From the entries below, return exactly the lines beginning at the one that contains "Some (GenerationProgress.mkState Processing p" and ending at the one that contains "reachable (after es) /\", both of them included, and only those lines.

RECORDED DATA Start Marker

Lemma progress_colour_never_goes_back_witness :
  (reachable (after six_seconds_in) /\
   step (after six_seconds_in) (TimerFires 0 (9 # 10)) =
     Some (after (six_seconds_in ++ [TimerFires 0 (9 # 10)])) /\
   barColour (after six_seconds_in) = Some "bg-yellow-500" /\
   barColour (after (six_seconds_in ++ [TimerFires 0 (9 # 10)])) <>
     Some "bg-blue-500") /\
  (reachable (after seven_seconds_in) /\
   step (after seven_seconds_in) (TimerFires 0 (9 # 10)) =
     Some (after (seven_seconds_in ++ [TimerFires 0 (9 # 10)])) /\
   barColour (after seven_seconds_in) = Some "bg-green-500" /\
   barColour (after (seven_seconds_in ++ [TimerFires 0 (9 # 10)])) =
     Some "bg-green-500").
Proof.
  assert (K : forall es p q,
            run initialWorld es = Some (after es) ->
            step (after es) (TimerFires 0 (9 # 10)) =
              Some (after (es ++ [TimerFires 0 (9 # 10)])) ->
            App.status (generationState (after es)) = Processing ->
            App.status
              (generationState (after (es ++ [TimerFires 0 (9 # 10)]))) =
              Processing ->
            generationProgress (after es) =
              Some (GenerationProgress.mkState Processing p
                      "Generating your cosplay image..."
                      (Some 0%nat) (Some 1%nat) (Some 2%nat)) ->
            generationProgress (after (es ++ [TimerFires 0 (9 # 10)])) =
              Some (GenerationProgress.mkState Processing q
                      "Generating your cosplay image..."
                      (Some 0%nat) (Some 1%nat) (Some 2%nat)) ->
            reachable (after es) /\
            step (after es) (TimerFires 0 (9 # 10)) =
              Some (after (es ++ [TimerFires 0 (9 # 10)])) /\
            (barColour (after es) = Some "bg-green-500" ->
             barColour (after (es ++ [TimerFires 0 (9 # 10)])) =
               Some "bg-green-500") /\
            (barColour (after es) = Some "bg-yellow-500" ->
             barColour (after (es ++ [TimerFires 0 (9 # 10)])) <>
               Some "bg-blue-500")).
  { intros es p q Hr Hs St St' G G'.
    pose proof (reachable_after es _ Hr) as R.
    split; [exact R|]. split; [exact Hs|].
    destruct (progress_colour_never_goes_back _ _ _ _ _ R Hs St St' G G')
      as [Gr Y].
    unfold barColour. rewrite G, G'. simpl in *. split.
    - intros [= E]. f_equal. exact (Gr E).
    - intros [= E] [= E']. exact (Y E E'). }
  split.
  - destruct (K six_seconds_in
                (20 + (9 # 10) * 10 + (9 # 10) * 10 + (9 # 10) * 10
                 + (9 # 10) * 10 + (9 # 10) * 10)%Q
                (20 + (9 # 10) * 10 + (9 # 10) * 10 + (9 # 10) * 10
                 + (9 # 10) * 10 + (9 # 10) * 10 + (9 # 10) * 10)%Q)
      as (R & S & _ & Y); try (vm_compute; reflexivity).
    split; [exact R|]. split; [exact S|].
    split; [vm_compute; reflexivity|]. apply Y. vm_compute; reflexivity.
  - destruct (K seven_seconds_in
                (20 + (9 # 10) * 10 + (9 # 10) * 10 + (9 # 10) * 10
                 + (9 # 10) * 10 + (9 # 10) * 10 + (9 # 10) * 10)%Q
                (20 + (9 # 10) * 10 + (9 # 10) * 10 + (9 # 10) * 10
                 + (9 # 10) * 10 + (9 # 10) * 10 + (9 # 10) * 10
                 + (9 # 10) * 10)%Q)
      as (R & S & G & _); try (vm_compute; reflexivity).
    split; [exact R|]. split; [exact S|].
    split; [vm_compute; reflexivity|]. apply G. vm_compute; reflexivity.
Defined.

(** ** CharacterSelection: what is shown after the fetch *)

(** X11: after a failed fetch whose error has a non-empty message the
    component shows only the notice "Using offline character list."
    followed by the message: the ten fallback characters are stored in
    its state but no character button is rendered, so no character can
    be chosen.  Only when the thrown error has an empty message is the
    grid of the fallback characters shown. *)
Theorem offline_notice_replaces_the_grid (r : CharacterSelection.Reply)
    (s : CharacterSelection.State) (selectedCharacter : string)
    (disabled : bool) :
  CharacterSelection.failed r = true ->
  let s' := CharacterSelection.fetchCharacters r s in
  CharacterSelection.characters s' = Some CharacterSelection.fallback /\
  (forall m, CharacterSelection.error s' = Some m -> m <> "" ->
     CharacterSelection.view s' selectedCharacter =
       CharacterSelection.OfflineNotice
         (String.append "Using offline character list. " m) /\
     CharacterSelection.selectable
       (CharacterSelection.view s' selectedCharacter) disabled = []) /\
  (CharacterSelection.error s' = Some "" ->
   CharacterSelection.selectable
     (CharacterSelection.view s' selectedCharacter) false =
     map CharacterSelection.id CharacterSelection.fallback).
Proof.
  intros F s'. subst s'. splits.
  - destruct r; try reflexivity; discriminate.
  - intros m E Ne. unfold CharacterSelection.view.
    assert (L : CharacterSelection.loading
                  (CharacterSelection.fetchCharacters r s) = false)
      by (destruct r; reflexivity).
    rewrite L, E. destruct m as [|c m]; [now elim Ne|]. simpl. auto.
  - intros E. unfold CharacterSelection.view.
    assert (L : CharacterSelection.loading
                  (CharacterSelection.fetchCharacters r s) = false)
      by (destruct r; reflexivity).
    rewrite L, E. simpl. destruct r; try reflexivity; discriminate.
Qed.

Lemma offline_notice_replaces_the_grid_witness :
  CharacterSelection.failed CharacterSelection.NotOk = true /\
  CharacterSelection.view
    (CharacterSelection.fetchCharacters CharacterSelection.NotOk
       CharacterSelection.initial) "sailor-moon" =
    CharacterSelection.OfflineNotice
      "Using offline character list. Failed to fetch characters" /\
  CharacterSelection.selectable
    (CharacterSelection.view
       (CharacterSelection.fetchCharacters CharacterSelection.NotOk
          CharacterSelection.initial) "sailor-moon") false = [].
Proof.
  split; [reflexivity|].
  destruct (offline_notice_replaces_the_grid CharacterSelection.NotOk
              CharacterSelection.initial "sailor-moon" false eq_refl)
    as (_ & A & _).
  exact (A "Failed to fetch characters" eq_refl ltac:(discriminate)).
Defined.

RECORDED DATA End Marker

SOLUTION:
              Some (GenerationProgress.mkState Processing p
                      "Generating your cosplay image..."
                      (Some 0%nat) (Some 1%nat) (Some 2%nat)) ->
            generationProgress (after (es ++ [TimerFires 0 (9 # 10)])) =
              Some (GenerationProgress.mkState Processing q
                      "Generating your cosplay image..."
                      (Some 0%nat) (Some 1%nat) (Some 2%nat)) ->
            reachable (after es) /\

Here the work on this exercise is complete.